2026-05-19 16:05:12 CEST · synth-reviewer
QA report — SE population synthesis QA cycle 1
country: SE
run_id: se_population_review_cycle1_a5ad12d7_seed420987
artifact_reviewed: /home/synthestat/output/runs/SE/se_population_review_cycle1_a5ad12d7_seed420987
verdict: NEEDS_MORE_SOURCES
confidence_in_verdict: high
summary: Bundle is contract-complete and honest enough to review, but it is an 8-person seeded/two-zone fixture, not a reviewable Sweden 1:1 country population. HARD residuals pass exactly and unavailable hidden/work-school layers are explicit, but production-scale SCB/Lantmäteriet evidence, hidden-population evidence, assignment evidence, and clearer geography/degradation metadata are needed before another model pass can plausibly reach PASS.
constraint_fit:
hard: pass_exact in constraint_residuals.json and /home/synthestat/output/SE/validation_report.parquet; 4/4 HARD rows pass with relative_error 0.0.
firm: 2/2 FIRM rows pass with max_abs_relative_error 0 and declared policy normally <=2%.
soft: no SOFT rows are reported in constraint_residuals residuals_by_constraint_type despite SOFT specs in the distribution registry; treat current slice as too small/sparse to validate SOFT fit.
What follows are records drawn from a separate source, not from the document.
Lemma empty_struct_witness :
  wf_heap init_heap = true
  /\ MakeStructType "" ∅ init_heap = Ok (7, init_heap ++ [StructDesc "" ∅])
  /\ encodeValue (VStruct 7 []) (init_heap ++ [StructDesc "" ∅])
     = Some [uint8 StructKind; Tstring ""; uint32 0].
Proof.
  assert (Hwf : wf_heap init_heap = true) by (vm_compute; reflexivity).
  split; [exact Hwf|].
  destruct (empty_struct "" init_heap Hwf) as (Hmk & _ & _ & Henc & _).
  split; [exact Hmk|exact Henc].
Defined.

(** ** Allocation and content addresses *)

(** X18.  Building a type changes nothing for the types and values there
    were: every constructor allocates with [buildType], and after it every
    type of the heap has the encoding and the content address it had, two
    types are [Equals] exactly if they were, and a well-formed value has
    the encoding it had. *)
Theorem buildType_keeps_content_addresses (computeHash : list token -> string)
    (h : TypeHeap) (d : TypeDesc) (t u : nat) (v : Value) :
  wf_heap h = true -> wf_heap (buildType d h).2 = true ->
  t < length h -> u < length h -> wf_value h v = true ->
  (buildType d h).1 = length h
  /\ encodeType (buildType d h).2 t = encodeType h t
  /\ Ref computeHash (buildType d h).2 t = Ref computeHash h t
  /\ Equals computeHash (buildType d h).2 t (Some (VType u))
     = Equals computeHash h t (Some (VType u))
  /\ encodeValue v (buildType d h).2 = encodeValue v h
  /\ is_Some (encodeValue v h).
Proof.
  intros Hwf Hwf' Ht Hu Hv. cbn [buildType fst snd] in *.
  split; [done|].
  destruct (encodeType_total h t Hwf Ht) as [c Hc].
  split; [rewrite Hc; now apply encodeType_frame|].
  pose proof (Ref_frame computeHash h [d] t Hwf Hwf' Ht) as Rt.
  pose proof (Ref_frame computeHash h [d] u Hwf Hwf' Hu) as Ru.
  split; [done|]. split.
  { unfold Equals. fold (Ref computeHash (h ++ [d]) t) (Ref computeHash (h ++ [d]) u)
                        (Ref computeHash h t) (Ref computeHash h u).
    now rewrite Rt, Ru. }
  destruct (writeValue_total h Hwf v Hv) as [x Hx]. unfold encodeValue.
  rewrite Hx. split; [now apply writeValue_frame|eauto].
Qed.
(** * Qeagle chatbot: the retrieval-and-answer pipeline, embedded and verified

    A shallow embedding of the Python back end ([backend/app]):
    - [services/query_utils.py]      : module [QueryUtils]
    - [services/cache_service.py]    : module [CacheService]
    - [services/lc_vector_store.py]  : module [LcVectorStore]
    - [services/document_service.py] : module [DocumentService]
    - [services/vector_search.py]    : module [VectorSearch]
    - [api/endpoints/document_chat.py] : module [DocumentChat]
    - [services/cache_service.py], maintenance : module [CacheMaintenance]
    - [services/lc_vector_store.py], embeddings : module [LocalEmbeddings]
    - [services/embedding_service.py] : module [EmbeddingService]
    - [services/reranker_service.py]  : module [Reranker]
    - [services/openrouter_service.py] : module [OpenRouter]
    - [api/endpoints/simple_chat.py]  : module [SimpleChat]
    - [services/vector_search.py], citations : module [CitationSpans]
    - [services/document_service.py], upload and deletion, and
      [api/endpoints/documents.py]    : modules [Upload] and [Deletion]
    - [services/pdf_processor.py]     : module [PdfProcessor]
    - [core/config.py]                : module [Config]
    - [api/endpoints/chat.py]         : module [ChatEndpoints]

    The embedding comes first; [Spec] and [SpecMore] hold the vocabulary of
    the theorems, [Scenario] and [ScenarioMore] the small worlds they are
    run on, and the modules named [...Facts] the proofs.

    Conventions of the embedding.
    - A Python [str] is a [text], a list of characters.  The character
      classes ([str.strip], [str.split], [str.lower], the regular expression
      classes [\b] and [\w]) are the ones Python uses on ASCII text; code
      points from 128 on are carried along unchanged and belong to no class.
    - A Python [float] is a rational number of [Q]: comparisons, sums and
      quotients are exact, and a division by zero raises as it does in
      Python.  Not-a-number and the infinities are outside the embedding.
    - A raised exception is a value [Raise e] of the type [res]; [try] /
      [except] is [try_except].  Calls to the language model are recorded in
      a log that the endpoint monad [Eff] threads through. *)

From Stdlib Require Import QArith Qabs Lqa Ascii String List Lia.
From Stdlib Require Import DecimalString.
From stdpp Require Import base list strings gmap sorting.
(** [mm_malloc] on a well-formed heap, all three ways out: a fit on the
    free list, an extension of the arena, or [NULL] when nothing fits and
    the provider refuses. *)
Lemma mm_malloc_spec s bl fl fuel size :
  let asize := MAX (ALIGN size) MINIMUM in
  let E := extend_size (MAX asize CHUNKSIZE / WSIZE) in
  WF s bl fl -> 0 < size -> size + 4 * W <= Mach.int_max ->
  (length bl < fuel)%nat ->
  mem_max_addr s < ptr_mod ->
  mem_max_addr s - mem_heap_lo s <= Mach.int_max ->
  exists p s' bl' fl',
    mm_malloc fuel size s = Done p s' /\ WF s' bl' fl' /\
    mem_heap_lo s' = mem_heap_lo s /\ mem_max_addr s' = mem_max_addr s /\
    keeps (alloc_payload (first_block s) bl) s s' /\
    ((p = NULL /\ bl' = bl /\ mem_brk s' = mem_brk s /\
      (forall x, In x fl -> blk_size s x < asize) /\
      mem_max_addr s < mem_brk s + E /\ sbrk_log s' = sbrk_log s ++ [E]) \/
     (exists l1 c l2,
        p = first_block s + total l1 /\ asize <= c /\
        bl' = place_blocks l1 c l2 asize /\
        ((bl = l1 ++ (c, false) :: l2 /\ sbrk_log s' = sbrk_log s /\
          mem_brk s' = mem_brk s) \/
         (l2 = [] /\ coalesce_blocks bl E [] = l1 ++ (c, false) :: l2 /\
          (forall x, In x fl -> blk_size s x < asize) /\
          mem_brk s + E <= mem_max_addr s /\
          sbrk_log s' = sbrk_log s ++ [E] /\
          mem_brk s' = mem_brk s + E)))).
Proof.
  pose proof W_pos as HWp. pose proof ptr_mod_ge as Hpm.
  intros asize E Hwf Hsz Hsmall Hfuel Hmt Hmi.
  unfold Mach.int_max in Hsmall, Hmi.
  destruct (asize_ok size) as (A1 & A2). fold asize in A1, A2.
  destruct (asize_room size) as (A3 & A4); [lia|lia|]. fold asize in A3, A4.
  pose proof (wf_arena _ _ _ Hwf) as Ha.
  destruct (arena_bounds _ _ Ha) as (B1 & B2 & B3 & B4 & B5 & B6).
  destruct (find (fun bp => asize <=? blk_size s bp) fl) as [bp|] eqn:Ef.
  - (* a fit *)
    destruct (find_some _ _ Ef) as (Hbp & Hfit). cbv beta in Hfit.
    apply Z.leb_le in Hfit.
    destruct (mm_malloc_fit_frame s bl fl fuel size Hwf) as
      (l1 & c & l2 & s' & fl' & Ebl & Hc & Hrun & Hwf' & He & K);
      [lia|exact Hfuel|exists bp; auto|].
    exists (first_block s + total l1), s', (place_blocks l1 c l2 asize), fl'.
    destruct He as (E1 & E2 & E3 & E4 & E5).
    split; [exact Hrun|]. split; [exact Hwf'|]. split; [exact E1|].
    split; [exact E3|]. split; [exact K|]. right.
    exists l1, c, l2. split; [reflexivity|]. split; [exact Hc|].
    split; [reflexivity|]. left. auto.
  - (* no fit *)
    assert (Hnofit : forall x, In x fl -> blk_size s x < asize).
    { intros x Hx. pose proof (find_none _ _ Ef _ Hx) as X. cbv beta in X.
      apply Z.leb_gt in X. exact X. }
    pose proof (WF_length _ _ _ Hwf) as Hl.
    pose proof (WF_walk _ _ _ Hwf) as Hw.
    assert (Hff : findFit fuel asize s = Done NULL s).
    { unfold findFit, get_free_listp, bind.
      rewrite (findFit_loop_walk _ _ _ _ Hw) by lia.
      unfold first_fit. rewrite Ef. reflexivity. }
    set (ext := MAX asize CHUNKSIZE) in *.
    assert (Hext : asize <= ext /\ ext mod 8 = 0 /\ ext < 2 ^ 31).
    { unfold ext, MAX, CHUNKSIZE. change (Z.shiftl 1 12) with 4096.
      destruct (Z.gtb_spec asize 4096); repeat split; lia. }
    destruct Hext as (X1 & X2 & X3).
    assert (Hdiv : ext / WSIZE * W = ext).
    { unfold WSIZE. apply Z.mod_divide in X2; [|lia]. destruct X2 as [k Hk].
      destruct W_ok as [e|e]; rewrite e, Hk.
      - replace (k * 8) with (2 * k * 4) by ring. rewrite Z.div_mul by lia. ring.
      - rewrite Z.div_mul by lia. ring. }
    assert (Hw0 : 0 <= ext / WSIZE) by (unfold WSIZE; apply Z.div_pos; lia).
    assert (Hw1 : (ext / WSIZE + 1) * W < ptr_mod) by lia.
    destruct (extend_size_facts _ Hw0 Hw1) as (_ & HE1 & HE2 & _).
    fold E in HE1, HE2.
    destruct (Z_lt_le_dec (mem_max_addr s) (mem_brk s + E)) as [Hc|Hc].
    + (* the provider refuses *)
      destruct (extendHeap_refused s bl fl (ext / WSIZE) Hwf Hc)
        as (s' & Hrun & Hwf' & Em & El & Eb & Ex & Elog).
      exists NULL, s', bl, fl.
      split.
      { unfold mm_malloc.
        replace (size =? 0) with false by (symmetry; apply Z.eqb_neq; lia).
        fold asize. step Hff. cbn [Z.eqb negb NULL]. fold ext.
        step Hrun. reflexivity. }
      split; [exact Hwf'|]. split; [exact El|]. split; [exact Ex|].
      split; [intros x _; rewrite Em; reflexivity|].
      left. repeat (split; [solve [auto]|]). exact Elog.
    + (* the arena grows *)
      destruct (extendHeap_spec s bl fl (ext / WSIZE) Hwf Hw0 Hw1)
        as (s1 & fl1 & Hrun1 & Hwf1 & El1 & Eb1 & Ex1 & Elog1 & K1);
        fold E; unfold Mach.int_max; try lia.
      pose proof (merge_prev_nonneg _ _ _ (ar_seg _ _ Ha)) as Hmp.
      destruct (merge_prev_totals bl) as (T1 & _).
      pose proof (ar_brk _ _ Ha) as Hbrk.
      set (l1 := fst (merge_prev bl)) in *.
      set (c := snd (merge_prev bl) + E + 0).
      assert (Ecb : coalesce_blocks bl E [] = l1 ++ (c, false) :: [])
        by reflexivity.
      fold E in Hwf1. rewrite Ecb in Hwf1.
      assert (EF1 : first_block s1 = first_block s)
        by (unfold first_block; rewrite El1; reflexivity).
      assert (Hac : asize <= c) by (unfold c; lia).
      assert (Htl : 0 <= total l1).
      { pose proof (ar_seg _ _ (wf_arena _ _ _ Hwf1)) as Hs1.
        apply seg_app in Hs1. destruct Hs1 as [Hs1 _].
        apply (seg_total_nonneg _ _ _ Hs1). }
      destruct (place_spec_frame s1 l1 c [] fl1 asize Hwf1 A1 A2 Hac)
        as (s' & fl' & Hrun2 & Hwf2 & He2 & K2).
      rewrite EF1 in Hrun2, K2.
      assert (Ep : mem_brk s - snd (merge_prev bl) = first_block s + total l1)
        by lia.
      rewrite Ep in Hrun1.
      exists (first_block s + total l1), s', (place_blocks l1 c [] asize), fl'.
      destruct He2 as (E1 & E2 & E3 & E4 & E5).
      split.
      { unfold mm_malloc.
        replace (size =? 0) with false by (symmetry; apply Z.eqb_neq; lia).
        fold asize. step Hff. cbn [Z.eqb negb NULL]. fold ext.
        step Hrun1.
        replace (first_block s + total l1 =? 0) with false
          by (symmetry; apply Z.eqb_neq; unfold first_block in *; lia).
        step Hrun2. reflexivity. }
      split; [exact Hwf2|]. split; [congruence|]. split; [congruence|].
      split.
      { apply (keeps_trans _ _ s1); [exact K1|].
        refine (keeps_weaken _ _ _ _ _ K2). intros x Hx.
        change (alloc_payload (first_block s) (coalesce_blocks bl E []) x).
        apply alloc_payload_coalesce_blocks. left. exact Hx. }
      right. exists l1, c, []. split; [reflexivity|]. split; [exact Hac|].
      split; [reflexivity|]. right.
      split; [reflexivity|].
      split; [exact Ecb|]. split; [exact Hnofit|]. split; [exact Hc|].
      split; [rewrite E4, Elog1|rewrite E2, Eb1]; reflexivity.
Qed.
household_family_checks: 8 households / 8 persons, all single-person households; no children-alone/couple-age-gap issue can appear, but family composition and parent-child age-gap realism are explicitly unavailable/not materially validated.
dwelling_building_checks: 8 assignments, 8 dwellings, 3 seeded buildings, capacity_check ok; building source is seeded Lantmäteriet-style B2, not live building stock. Deterministic check found synthetic_dwellings.household_id is null for all dwellings while households and building_assignments carry dwelling links; canonical mapping still exists, but the backlink inconsistency should be fixed or documented.
hidden_population_checks: hidden_population_overlays.unavailable.json is explicit, names categories, required evidence, and states no effect on de jure population. This is honest, but not adequate for PASS unless manager/human narrows scope or sources are exhausted.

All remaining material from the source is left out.